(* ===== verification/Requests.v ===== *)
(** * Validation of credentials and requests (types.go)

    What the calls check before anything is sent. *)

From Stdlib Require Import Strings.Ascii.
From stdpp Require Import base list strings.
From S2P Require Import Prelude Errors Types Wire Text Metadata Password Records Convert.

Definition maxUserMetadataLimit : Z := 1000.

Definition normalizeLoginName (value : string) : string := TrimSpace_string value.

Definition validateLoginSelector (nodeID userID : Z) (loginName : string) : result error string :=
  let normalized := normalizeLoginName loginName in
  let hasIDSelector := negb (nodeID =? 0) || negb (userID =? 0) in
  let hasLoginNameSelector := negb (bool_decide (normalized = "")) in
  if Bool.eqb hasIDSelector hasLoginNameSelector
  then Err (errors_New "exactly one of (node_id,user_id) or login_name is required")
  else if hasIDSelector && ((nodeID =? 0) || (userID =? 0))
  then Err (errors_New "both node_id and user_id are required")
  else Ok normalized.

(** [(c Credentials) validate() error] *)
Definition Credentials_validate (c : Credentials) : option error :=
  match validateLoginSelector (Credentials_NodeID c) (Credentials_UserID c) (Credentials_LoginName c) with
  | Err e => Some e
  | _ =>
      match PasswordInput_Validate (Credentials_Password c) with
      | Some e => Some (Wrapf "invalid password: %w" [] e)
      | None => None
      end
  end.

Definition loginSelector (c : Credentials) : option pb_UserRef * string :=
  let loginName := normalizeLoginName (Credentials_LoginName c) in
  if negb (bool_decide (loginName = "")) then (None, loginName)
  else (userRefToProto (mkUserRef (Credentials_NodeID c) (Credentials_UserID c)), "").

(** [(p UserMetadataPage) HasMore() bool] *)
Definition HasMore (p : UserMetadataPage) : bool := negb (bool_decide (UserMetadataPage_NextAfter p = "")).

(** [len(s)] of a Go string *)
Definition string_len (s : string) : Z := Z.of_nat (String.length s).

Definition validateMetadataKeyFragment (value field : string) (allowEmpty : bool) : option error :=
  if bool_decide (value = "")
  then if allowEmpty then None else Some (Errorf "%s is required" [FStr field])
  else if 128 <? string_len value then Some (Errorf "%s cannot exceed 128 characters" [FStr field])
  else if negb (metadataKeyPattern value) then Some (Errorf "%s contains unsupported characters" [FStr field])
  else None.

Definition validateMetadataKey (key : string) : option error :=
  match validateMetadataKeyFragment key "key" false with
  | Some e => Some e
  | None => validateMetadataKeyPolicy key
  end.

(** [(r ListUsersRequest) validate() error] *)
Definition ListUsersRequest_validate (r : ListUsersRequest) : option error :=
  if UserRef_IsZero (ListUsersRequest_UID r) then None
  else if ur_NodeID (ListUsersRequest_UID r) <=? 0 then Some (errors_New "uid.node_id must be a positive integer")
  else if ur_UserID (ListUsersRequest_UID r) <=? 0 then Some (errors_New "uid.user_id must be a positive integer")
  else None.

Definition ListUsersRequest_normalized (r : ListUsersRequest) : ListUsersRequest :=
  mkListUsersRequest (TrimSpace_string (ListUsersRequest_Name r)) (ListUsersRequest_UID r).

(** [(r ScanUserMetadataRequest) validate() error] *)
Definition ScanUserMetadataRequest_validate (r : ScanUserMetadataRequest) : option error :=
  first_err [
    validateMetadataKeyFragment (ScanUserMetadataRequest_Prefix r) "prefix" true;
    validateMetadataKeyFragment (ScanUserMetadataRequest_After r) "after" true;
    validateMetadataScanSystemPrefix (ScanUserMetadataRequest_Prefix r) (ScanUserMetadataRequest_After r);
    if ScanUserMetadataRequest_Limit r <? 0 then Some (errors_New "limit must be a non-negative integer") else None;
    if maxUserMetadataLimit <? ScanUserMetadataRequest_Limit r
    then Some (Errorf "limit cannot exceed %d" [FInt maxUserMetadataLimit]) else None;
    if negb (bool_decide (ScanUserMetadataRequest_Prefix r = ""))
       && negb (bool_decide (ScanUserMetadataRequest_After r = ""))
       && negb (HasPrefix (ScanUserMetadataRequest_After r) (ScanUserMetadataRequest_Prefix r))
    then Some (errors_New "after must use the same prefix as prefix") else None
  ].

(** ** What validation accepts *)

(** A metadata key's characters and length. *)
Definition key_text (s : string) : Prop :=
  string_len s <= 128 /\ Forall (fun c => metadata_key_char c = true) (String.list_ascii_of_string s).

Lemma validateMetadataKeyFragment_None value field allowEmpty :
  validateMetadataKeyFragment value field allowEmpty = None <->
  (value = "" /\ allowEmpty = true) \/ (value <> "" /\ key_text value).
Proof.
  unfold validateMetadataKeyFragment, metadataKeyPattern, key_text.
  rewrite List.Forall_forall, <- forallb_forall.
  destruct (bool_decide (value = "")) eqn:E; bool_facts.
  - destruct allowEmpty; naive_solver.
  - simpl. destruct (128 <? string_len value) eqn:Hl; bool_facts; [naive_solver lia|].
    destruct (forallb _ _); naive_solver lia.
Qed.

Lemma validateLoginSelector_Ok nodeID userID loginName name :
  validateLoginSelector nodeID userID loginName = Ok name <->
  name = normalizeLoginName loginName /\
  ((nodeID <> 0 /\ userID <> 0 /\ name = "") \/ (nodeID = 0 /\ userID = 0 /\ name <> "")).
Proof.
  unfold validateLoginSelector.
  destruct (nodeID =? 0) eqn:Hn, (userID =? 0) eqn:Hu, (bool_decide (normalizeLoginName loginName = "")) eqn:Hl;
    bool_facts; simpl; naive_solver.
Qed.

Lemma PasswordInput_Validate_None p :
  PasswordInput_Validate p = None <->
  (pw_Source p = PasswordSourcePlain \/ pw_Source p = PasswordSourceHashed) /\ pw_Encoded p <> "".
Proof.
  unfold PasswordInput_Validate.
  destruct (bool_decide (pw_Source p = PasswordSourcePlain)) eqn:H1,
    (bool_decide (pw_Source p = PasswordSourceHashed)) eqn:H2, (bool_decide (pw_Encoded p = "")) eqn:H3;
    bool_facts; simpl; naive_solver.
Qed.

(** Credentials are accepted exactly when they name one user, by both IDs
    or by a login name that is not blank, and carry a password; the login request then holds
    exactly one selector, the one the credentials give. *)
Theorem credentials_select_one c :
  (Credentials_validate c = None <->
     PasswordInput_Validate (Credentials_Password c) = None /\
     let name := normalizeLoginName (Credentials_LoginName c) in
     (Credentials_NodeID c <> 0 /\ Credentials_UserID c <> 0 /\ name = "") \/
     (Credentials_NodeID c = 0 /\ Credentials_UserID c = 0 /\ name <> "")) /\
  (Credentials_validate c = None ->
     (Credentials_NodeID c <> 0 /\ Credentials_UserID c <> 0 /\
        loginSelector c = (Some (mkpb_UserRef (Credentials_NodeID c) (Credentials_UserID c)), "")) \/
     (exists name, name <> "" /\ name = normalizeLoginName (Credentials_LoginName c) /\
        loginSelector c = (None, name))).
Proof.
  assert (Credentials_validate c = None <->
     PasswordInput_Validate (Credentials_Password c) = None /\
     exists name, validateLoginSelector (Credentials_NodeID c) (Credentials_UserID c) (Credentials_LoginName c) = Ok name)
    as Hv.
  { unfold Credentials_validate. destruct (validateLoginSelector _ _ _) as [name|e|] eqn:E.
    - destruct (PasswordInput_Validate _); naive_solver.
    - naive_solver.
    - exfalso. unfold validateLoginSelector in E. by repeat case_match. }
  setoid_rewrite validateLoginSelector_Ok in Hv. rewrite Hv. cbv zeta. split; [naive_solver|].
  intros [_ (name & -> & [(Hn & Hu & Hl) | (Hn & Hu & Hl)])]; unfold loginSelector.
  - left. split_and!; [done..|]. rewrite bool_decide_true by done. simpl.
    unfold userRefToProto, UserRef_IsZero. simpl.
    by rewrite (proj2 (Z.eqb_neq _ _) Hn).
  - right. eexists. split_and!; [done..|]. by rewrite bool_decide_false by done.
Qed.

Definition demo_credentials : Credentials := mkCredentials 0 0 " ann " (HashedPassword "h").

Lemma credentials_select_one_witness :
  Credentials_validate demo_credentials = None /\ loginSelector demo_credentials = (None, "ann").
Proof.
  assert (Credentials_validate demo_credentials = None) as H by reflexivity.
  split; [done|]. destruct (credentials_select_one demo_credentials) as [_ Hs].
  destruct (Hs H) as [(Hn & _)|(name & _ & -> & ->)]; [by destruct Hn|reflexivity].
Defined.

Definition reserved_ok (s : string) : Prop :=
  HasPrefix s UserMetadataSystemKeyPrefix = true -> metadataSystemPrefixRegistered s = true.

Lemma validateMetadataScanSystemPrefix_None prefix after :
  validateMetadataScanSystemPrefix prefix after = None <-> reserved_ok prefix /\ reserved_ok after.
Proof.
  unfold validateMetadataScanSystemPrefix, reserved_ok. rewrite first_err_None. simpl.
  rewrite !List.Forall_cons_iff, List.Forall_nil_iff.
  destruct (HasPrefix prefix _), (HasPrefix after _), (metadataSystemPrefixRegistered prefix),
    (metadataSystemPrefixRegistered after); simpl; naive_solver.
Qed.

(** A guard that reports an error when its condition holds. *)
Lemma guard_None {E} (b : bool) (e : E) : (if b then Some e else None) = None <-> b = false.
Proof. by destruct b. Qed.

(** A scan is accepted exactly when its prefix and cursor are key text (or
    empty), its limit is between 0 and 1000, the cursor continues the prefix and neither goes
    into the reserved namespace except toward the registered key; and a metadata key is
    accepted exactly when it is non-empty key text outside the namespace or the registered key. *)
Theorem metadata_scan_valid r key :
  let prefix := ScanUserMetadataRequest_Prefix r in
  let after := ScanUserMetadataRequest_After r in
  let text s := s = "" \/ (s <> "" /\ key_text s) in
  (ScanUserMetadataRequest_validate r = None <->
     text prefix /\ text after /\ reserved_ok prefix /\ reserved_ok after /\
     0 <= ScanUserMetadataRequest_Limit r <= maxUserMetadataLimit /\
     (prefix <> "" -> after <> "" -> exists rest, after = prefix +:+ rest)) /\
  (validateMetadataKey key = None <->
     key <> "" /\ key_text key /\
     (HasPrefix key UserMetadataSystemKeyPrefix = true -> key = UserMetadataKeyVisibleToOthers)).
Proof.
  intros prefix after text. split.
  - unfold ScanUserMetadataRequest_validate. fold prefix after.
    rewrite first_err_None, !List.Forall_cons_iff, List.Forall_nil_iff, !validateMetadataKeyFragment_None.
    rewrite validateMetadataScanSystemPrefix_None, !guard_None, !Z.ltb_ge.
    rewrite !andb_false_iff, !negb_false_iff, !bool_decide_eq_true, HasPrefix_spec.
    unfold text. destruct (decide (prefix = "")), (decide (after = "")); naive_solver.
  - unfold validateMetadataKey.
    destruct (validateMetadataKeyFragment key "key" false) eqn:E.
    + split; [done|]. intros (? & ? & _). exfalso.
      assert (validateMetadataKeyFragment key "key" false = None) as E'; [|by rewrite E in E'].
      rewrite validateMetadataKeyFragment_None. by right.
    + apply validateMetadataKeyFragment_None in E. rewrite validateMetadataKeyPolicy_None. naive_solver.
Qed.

========

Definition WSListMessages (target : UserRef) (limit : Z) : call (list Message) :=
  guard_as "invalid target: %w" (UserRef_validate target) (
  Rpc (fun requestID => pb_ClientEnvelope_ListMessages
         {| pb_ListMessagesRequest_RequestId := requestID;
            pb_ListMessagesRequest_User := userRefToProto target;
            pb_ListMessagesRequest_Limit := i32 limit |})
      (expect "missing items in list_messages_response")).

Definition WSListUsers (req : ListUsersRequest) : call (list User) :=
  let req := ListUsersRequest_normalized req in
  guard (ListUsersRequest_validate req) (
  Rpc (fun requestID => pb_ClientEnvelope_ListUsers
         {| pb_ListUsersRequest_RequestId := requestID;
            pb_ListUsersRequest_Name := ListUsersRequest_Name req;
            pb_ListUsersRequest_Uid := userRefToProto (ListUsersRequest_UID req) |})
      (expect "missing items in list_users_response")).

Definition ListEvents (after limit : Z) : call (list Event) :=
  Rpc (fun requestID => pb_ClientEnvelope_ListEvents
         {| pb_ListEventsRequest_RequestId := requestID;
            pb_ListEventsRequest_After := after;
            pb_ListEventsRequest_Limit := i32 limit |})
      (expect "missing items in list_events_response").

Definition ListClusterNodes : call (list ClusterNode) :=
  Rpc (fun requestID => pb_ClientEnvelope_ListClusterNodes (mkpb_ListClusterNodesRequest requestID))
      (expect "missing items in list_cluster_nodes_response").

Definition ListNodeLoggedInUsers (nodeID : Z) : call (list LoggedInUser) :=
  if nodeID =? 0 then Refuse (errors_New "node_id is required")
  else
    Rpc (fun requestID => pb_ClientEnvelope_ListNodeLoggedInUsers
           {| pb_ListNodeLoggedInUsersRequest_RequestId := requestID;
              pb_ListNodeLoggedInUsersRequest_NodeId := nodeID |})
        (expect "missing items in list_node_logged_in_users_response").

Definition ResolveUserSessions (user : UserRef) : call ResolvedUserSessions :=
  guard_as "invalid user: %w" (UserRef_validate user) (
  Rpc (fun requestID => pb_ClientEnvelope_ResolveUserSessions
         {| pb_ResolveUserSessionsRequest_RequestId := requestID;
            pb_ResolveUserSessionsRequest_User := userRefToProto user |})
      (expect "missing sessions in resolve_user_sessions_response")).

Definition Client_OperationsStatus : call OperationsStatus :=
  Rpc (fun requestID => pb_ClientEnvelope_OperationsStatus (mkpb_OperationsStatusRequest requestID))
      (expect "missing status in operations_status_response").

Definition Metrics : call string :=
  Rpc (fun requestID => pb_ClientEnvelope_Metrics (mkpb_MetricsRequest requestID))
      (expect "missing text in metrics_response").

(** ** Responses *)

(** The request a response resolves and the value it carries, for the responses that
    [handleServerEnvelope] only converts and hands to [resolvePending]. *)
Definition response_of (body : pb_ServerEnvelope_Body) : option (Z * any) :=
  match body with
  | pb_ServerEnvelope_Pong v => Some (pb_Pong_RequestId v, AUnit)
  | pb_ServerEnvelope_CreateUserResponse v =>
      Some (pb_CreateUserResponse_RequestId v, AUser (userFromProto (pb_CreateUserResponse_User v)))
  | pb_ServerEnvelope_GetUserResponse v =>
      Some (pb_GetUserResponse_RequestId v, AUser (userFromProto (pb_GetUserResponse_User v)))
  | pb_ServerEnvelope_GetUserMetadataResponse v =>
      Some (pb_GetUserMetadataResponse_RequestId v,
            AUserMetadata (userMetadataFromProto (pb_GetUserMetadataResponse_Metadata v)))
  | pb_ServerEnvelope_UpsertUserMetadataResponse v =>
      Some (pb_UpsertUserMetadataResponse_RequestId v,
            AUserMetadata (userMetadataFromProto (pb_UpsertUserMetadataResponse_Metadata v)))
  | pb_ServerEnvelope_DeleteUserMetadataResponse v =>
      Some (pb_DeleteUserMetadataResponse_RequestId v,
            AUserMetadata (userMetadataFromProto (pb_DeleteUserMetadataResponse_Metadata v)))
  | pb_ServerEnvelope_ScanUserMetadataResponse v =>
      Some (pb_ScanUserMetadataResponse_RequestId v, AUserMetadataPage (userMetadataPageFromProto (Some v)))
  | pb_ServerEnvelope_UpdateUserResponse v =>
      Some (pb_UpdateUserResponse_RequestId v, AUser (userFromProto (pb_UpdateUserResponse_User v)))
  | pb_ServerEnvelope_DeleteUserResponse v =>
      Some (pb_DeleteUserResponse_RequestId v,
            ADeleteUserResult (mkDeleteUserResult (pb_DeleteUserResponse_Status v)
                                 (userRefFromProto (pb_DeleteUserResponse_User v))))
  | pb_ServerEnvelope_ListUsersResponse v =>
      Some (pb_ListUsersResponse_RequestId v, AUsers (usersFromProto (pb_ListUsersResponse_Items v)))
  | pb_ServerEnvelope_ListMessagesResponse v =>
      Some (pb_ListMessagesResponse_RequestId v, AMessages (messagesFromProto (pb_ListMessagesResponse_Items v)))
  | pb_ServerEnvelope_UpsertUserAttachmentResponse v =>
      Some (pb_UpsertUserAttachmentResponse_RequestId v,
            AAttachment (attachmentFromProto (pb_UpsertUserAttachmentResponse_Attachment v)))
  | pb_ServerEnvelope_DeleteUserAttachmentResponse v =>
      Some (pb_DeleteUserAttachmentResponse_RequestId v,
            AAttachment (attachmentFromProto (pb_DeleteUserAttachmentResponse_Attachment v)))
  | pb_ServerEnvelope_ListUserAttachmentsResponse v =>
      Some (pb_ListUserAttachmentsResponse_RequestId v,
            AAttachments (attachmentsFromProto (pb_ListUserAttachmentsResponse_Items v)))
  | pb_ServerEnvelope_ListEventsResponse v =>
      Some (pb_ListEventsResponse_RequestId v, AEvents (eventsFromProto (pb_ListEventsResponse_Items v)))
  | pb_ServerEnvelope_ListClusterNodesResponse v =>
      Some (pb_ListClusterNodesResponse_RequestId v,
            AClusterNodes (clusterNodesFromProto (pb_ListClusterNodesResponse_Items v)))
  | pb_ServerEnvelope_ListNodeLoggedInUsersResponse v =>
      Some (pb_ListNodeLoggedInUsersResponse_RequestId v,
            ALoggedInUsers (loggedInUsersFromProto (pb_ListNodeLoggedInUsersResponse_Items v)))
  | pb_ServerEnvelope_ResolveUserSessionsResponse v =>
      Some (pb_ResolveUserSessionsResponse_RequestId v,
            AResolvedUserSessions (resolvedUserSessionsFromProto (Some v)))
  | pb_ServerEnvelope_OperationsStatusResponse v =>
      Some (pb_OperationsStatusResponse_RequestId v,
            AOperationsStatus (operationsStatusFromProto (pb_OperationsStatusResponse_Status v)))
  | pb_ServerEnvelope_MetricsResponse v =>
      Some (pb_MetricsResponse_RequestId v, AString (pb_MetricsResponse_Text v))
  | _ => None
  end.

========

Select and copy every line of the material that holds the string "userFromProto".

• YOUR SOLUTION:
      Some (pb_CreateUserResponse_RequestId v, AUser (userFromProto (pb_CreateUserResponse_User v)))
      Some (pb_GetUserResponse_RequestId v, AUser (userFromProto (pb_GetUserResponse_User v)))
      Some (pb_UpdateUserResponse_RequestId v, AUser (userFromProto (pb_UpdateUserResponse_User v)))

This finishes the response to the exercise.